[Saved entries]
Definition recordProbeResultSchema (input : RecordProbeResultInput)
    : option RecordProbeResultInput :=
  resultId ← trimmed_text (rp_sourceResultId input);
  scope ← scopeSchema (rp_affectedScope input);
  guard (is_uuid (rp_probeSourceId input) = true);;
  guard (time_value (rp_cycleStartedAt input));;
  guard (databaseInteger (rp_routeVersion input) = true);;
  guard (Bool.eqb (bool_decide (rp_outcome input = PO_FAILURE))
           (negb (is_null (rp_failureClass input))) = true);;
  Some {| rp_probeSourceId := rp_probeSourceId input; rp_sourceResultId := resultId;
          rp_affectedScope := scope; rp_cycleStartedAt := rp_cycleStartedAt input;
          rp_routeVersion := rp_routeVersion input; rp_outcome := rp_outcome input;
          rp_failureClass := rp_failureClass input;
          rp_controlHealthy := rp_controlHealthy input |}.

Definition applyHealthCycleSchema (input : ApplyHealthCycleInput) : option ApplyHealthCycleInput :=
  scope ← scopeSchema (ah_affectedScope input);
  critical ← match ah_criticalTrustFailure input with
             | None => Some None
             | Some f => id ← trimmed_text (ctf_signalId f);
                         Some (Some {| ctf_signalId := id; ctf_kind := ctf_kind f |})
             end;
  guard (databaseInteger (ah_routeVersion input) = true);;
  guard (time_value (ah_cycleStartedAt input));;
  guard (forallb is_uuid (ah_probeResultIds input) = true);;
  guard (length (ah_probeResultIds input) ≤ 32)%nat;;
  guard (from_option time_value true (ah_lastHeartbeatAt input) = true);;
  guard (databaseInteger (rg_desiredVersion (ah_recoveryGates input)) = true);;
  guard (databaseInteger (rg_appliedVersion (ah_recoveryGates input)) = true);;
  guard (NoDup (ah_probeResultIds input));;
  guard (critical = None ∨ ah_probeResultIds input = []);;
  Some {| ah_affectedScope := scope; ah_routeVersion := ah_routeVersion input;
          ah_cycleStartedAt := ah_cycleStartedAt input;
          ah_probeResultIds := ah_probeResultIds input;
          ah_lastHeartbeatAt := ah_lastHeartbeatAt input;
          ah_recoveryGates := ah_recoveryGates input;
          ah_criticalTrustFailure := critical |}.

Definition nullable_time (o : option Z) : json :=
  match o with Some t => JStr (toISOString t) | None => JNull end.

(** The document [cycleIdempotencyKey] hashes. *)
Definition cycle_document (expectedVersion : Z) (input : ApplyHealthCycleInput) : json :=
  let gates := ah_recoveryGates input in
  JObj [("expectedVersion", JStr (pretty expectedVersion));
        ("affectedScope", JObj [("kind", JStr (scope_kind_name (scope_kind (ah_affectedScope input))));
                                ("id", JStr (scope_id (ah_affectedScope input)))]);
        ("routeVersion", jint (ah_routeVersion input));
        ("cycleStartedAt", JStr (toISOString (ah_cycleStartedAt input)));
        ("probeResultIds", JArr (JStr <$> sort_strings (ah_probeResultIds input)));
        ("lastHeartbeatAt", nullable_time (ah_lastHeartbeatAt input));
        ("recoveryGates", JObj [("clockTrusted", JBool (rg_clockTrusted gates));
                                ("servingCheckPassed", JBool (rg_servingCheckPassed gates));
                                ("desiredVersion", jint (rg_desiredVersion gates));
                                ("appliedVersion", jint (rg_appliedVersion gates))]);
        ("criticalTrustFailure",
         match ah_criticalTrustFailure input with
         | Some f => JObj [("signalId", JStr (ctf_signalId f));
                           ("kind", JStr (critical_kind_name (ctf_kind f)))]
         | None => JNull
         end)]%string.
Definition cycleIdempotencyKey (expectedVersion : Z) (input : ApplyHealthCycleInput) : string :=
  sha256 (cycle_document expectedVersion input).

(** ** [recordProbeResult] *)

Definition same_source_result (input : RecordProbeResultInput) (r : ProbeResult) : bool :=
  bool_decide (rs_probeSourceId r = uuid_text (rp_probeSourceId input)) &&
  bool_decide (rs_sourceResultId r = rp_sourceResultId input).

Definition exactRetry (input : RecordProbeResultInput) (r : ProbeResult) : bool :=
  bool_decide (rs_scope r = rp_affectedScope input) &&
  (rs_cycleStartedAt r =? rp_cycleStartedAt input) &&
  (rs_routeVersion r =? rp_routeVersion input) &&
  bool_decide (rs_outcome r = rp_outcome input) &&
  bool_decide (rs_failureClass r = rp_failureClass input) &&
  Bool.eqb (rs_controlHealthy r) (rp_controlHealthy input).

Definition new_result (input : RecordProbeResultInput) (independenceKey : string) (now : Z)
    : ProbeResult :=
  {| rs_probeSourceId := uuid_text (rp_probeSourceId input); rs_sourceResultId := rp_sourceResultId input;
     rs_sourceIndependenceKey := independenceKey; rs_scope := rp_affectedScope input;
     rs_cycleStartedAt := rp_cycleStartedAt input; rs_routeVersion := rp_routeVersion input;
     rs_outcome := rp_outcome input; rs_failureClass := rp_failureClass input;
     rs_controlHealthy := rp_controlHealthy input; rs_receivedAt := now |}.

Definition recordProbeResultInTransaction (untrustedInput : RecordProbeResultInput) (now : Z)
    : HealthM RecordedProbeResult :=
  match recordProbeResultSchema untrustedInput with
  | None => throw HealthZodError
  | Some input =>
      db ← get;
      match map_to_list (sql_where (same_source_result input) (h_results db)) with
      | (id, r) :: _ =>
          if exactRetry input r
          then mret {| rec_signal := probeRowToSignal id r; rec_replayed := true |}
          else throw (HealthThrown "Probe result replay key conflicts with stored data")
      | [] =>
          id ← draw uuid;
          match h_sources db !! uuid_text (rp_probeSourceId input) with
          | Some source =>
              if bool_decide (so_status source = SOURCE_ACTIVE) then
                let r := new_result input (so_independenceKey source) now in
                probe_result_insert id r;;
                mret {| rec_signal := probeRowToSignal id r; rec_replayed := false |}
              else throw (HealthThrown "Active probe source is unavailable")
          | None => throw (HealthThrown "Active probe source is unavailable")
          end
      end
  end.

Definition recordProbeResult (untrustedInput : RecordProbeResultInput) (now : Z)
    : HealthM RecordedProbeResult :=
  atomically (recordProbeResultInTransaction untrustedInput now).

(** ** [loadState] *)

Definition state_of_scope (scope : Scope) (db : HealthDb) : option (string * StateRow) :=
  head (filter (λ kv : string * StateRow, st_scope kv.2 = scope) (map_to_list (h_states db))).

Definition loadState (affectedScope : Scope) (db : HealthDb) : outcome HealthError PersistedHealthState :=
  match scopeSchema affectedScope with
  | None => Throw HealthZodError
  | Some scope =>
      Ok (match state_of_scope scope db with
          | Some (_, s) => {| ph_state := st_state s; ph_version := st_version s |}
          | None => {| ph_state := initial_health_state; ph_version := 0 |}
          end)
  end.

(** ** [evaluateAndApplyDecision] *)

(** The cycle of the newest decision of the state that has one. *)
Definition version_newest_first : relation (Z * Z) := by_key fst (flip Z.le).
#[export] Instance version_newest_first_dec x y : Decision (version_newest_first x y).
Proof. unfold version_newest_first, by_key, flip. apply _. Defined.
#[export] Instance version_newest_first_total : Total version_newest_first.
Proof. intros x y. unfold version_newest_first, by_key, flip. lia. Qed.
#[export] Instance version_newest_first_trans : Transitive version_newest_first.
Proof. intros x y z. unfold version_newest_first, by_key, flip. lia. Qed.
Definition previous_cycle (db : HealthDb) (stateId : string) : option Z :=
  snd <$> head (merge_sort version_newest_first
    (omap (λ kv : string * DecisionRow,
       guard (de_availabilityStateId kv.2 = stateId);;
       startedAt ← de_cycleStartedAt kv.2; Some (de_stateVersion kv.2, startedAt))
     (map_to_list (h_decisions db)))).

(** [WHERE result.id IN (...) ORDER BY result."receivedAt", result.id] *)
Definition received_order : relation (string * ProbeResult) :=
  lex (λ kv : string * ProbeResult, rs_receivedAt kv.2) Z.lt (by_key fst String.le).
#[export] Instance received_order_dec x y : Decision (received_order x y).
Proof. unfold received_order. apply _. Defined.
Definition probe_rows (db : HealthDb) (ids : list string) : list (string * ProbeResult) :=
  merge_sort received_order (filter (λ kv : string * ProbeResult, kv.1 ∈ ids) (map_to_list (h_results db))).

(** The results already counted by a decision. *)
Definition consumed_ids (db : HealthDb) (ids : list string) : list string :=
  remove_dups (omap (λ kv : (string * string) * SignalRow,
    guard (kv.1.2 ∈ ids);; guard (sg_disposition kv.2 = ACCEPTED);; Some kv.1.2)
    (map_to_list (h_signals db))).

Definition evaluation_input (db : HealthDb) (input : ApplyHealthCycleInput) (current : StateRow)
    (now : Z) : EvaluateHealthCycleInput :=
  {| in_policy := (λ v, {| pi_id := pv_id v; pi_code := pv_code v; pi_config := pv_config v |}) <$>
                  latest_policy (h_activations db) (h_versions db);
     in_affectedScope := ah_affectedScope input;
     in_routeVersion := ah_routeVersion input;
     in_cycleStartedAt := ah_cycleStartedAt input;
     in_evaluatedAt := now;
     in_signals := (λ kv : string * ProbeResult, probeRowToSignal kv.1 kv.2) <$>
                   probe_rows db (uuid_text <$> ah_probeResultIds input);
     in_consumedSignalIds := consumed_ids db (uuid_text <$> ah_probeResultIds input);
     in_previousState := st_state current;
     in_lastHeartbeatAt := ah_lastHeartbeatAt input;
     in_recoveryGates := ah_recoveryGates input;
     in_criticalTrustFailure := ah_criticalTrustFailure input |}.

(** [decision.cycle?.signalEvaluations ?? ...] *)
Definition signal_evaluations (decision : HealthDecision) (ids : list string)
    : list ProbeSignalEvaluation :=
  match hd_cycle decision with
  | Some cycle => cycle_signalEvaluations cycle
  | None => (λ id, {| ev_signalId := id; ev_disposition := REJECTED;
                      ev_rejectionReason := Some POLICY_UNAVAILABLE |}) <$> sort_strings ids
  end.

Definition decision_row (key stateId : string) (stateVersion : Z) (input : ApplyHealthCycleInput)
    (d : HealthDecision) : DecisionRow :=
  {| de_idempotencyKey := key; de_availabilityStateId := stateId; de_stateVersion := stateVersion;
     de_healthPolicyVersionId := pvr_id <$> hd_policyVersion d;
     de_signalIds := hd_signalIds d;
     de_inputProbeResultIds := sort_strings (ah_probeResultIds input);
     de_reason := hd_reason d; de_state := set_status (hd_decision d) (hd_state d);
     de_allowNewAssignments := hd_allowNewAssignments d;
     de_triggerReplacement := hd_triggerReplacement d; de_triggerIncident := hd_triggerIncident d;
     de_cycleStartedAt := cycle_startedAt <$> hd_cycle d;
     de_routeVersion := (λ _, ah_routeVersion input) <$> hd_cycle d;
     de_cycleDecision := cycle_decision <$> hd_cycle d;
     de_failureClass := hd_cycle d ≫= cycle_failureClass;
     de_additionalProbeDueAt := hd_cycle d ≫= cycle_additionalProbeDueAt |}.

Definition refuse (b : bool) (message : string) : HealthM unit := throw_if b (HealthThrown message).

(** The decision, its signals and the state it leaves. *)
Definition persist_decision (input : ApplyHealthCycleInput) (expectedVersion : Z) (key stateId : string)
    (current : StateRow) (decision : HealthDecision) : HealthM AppliedHealthDecision :=
  let stateVersion := expectedVersion + 1 in
  decisionId ← draw uuid;
  decision_insert decisionId (decision_row key stateId stateVersion input decision);;
  for_each (signal_evaluations decision (ah_probeResultIds input)) (λ e,
    signal_insert decisionId (uuid_text (ev_signalId e))
      {| sg_disposition := ev_disposition e; sg_rejectionReason := ev_rejectionReason e |});;
  updated ← state_update stateId expectedVersion
    {| st_scope := st_scope current; st_state := hd_state decision; st_version := stateVersion |};
  refuse (negb (updated =? 1)) "Availability state version conflict";;
  mret {| ad_decisionId := decisionId; ad_idempotencyKey := key;
          ad_stateVersion := stateVersion; ad_replayed := false |}.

◆ Task item:
Among the lines of the data, find every one that holds "stateId" and copy it.

◆ Response to this exercise:
Definition previous_cycle (db : HealthDb) (stateId : string) : option Z :=
       guard (de_availabilityStateId kv.2 = stateId);;
Definition decision_row (key stateId : string) (stateVersion : Z) (input : ApplyHealthCycleInput)
  {| de_idempotencyKey := key; de_availabilityStateId := stateId; de_stateVersion := stateVersion;
Definition persist_decision (input : ApplyHealthCycleInput) (expectedVersion : Z) (key stateId : string)
  decision_insert decisionId (decision_row key stateId stateVersion input decision);;
  updated ← state_update stateId expectedVersion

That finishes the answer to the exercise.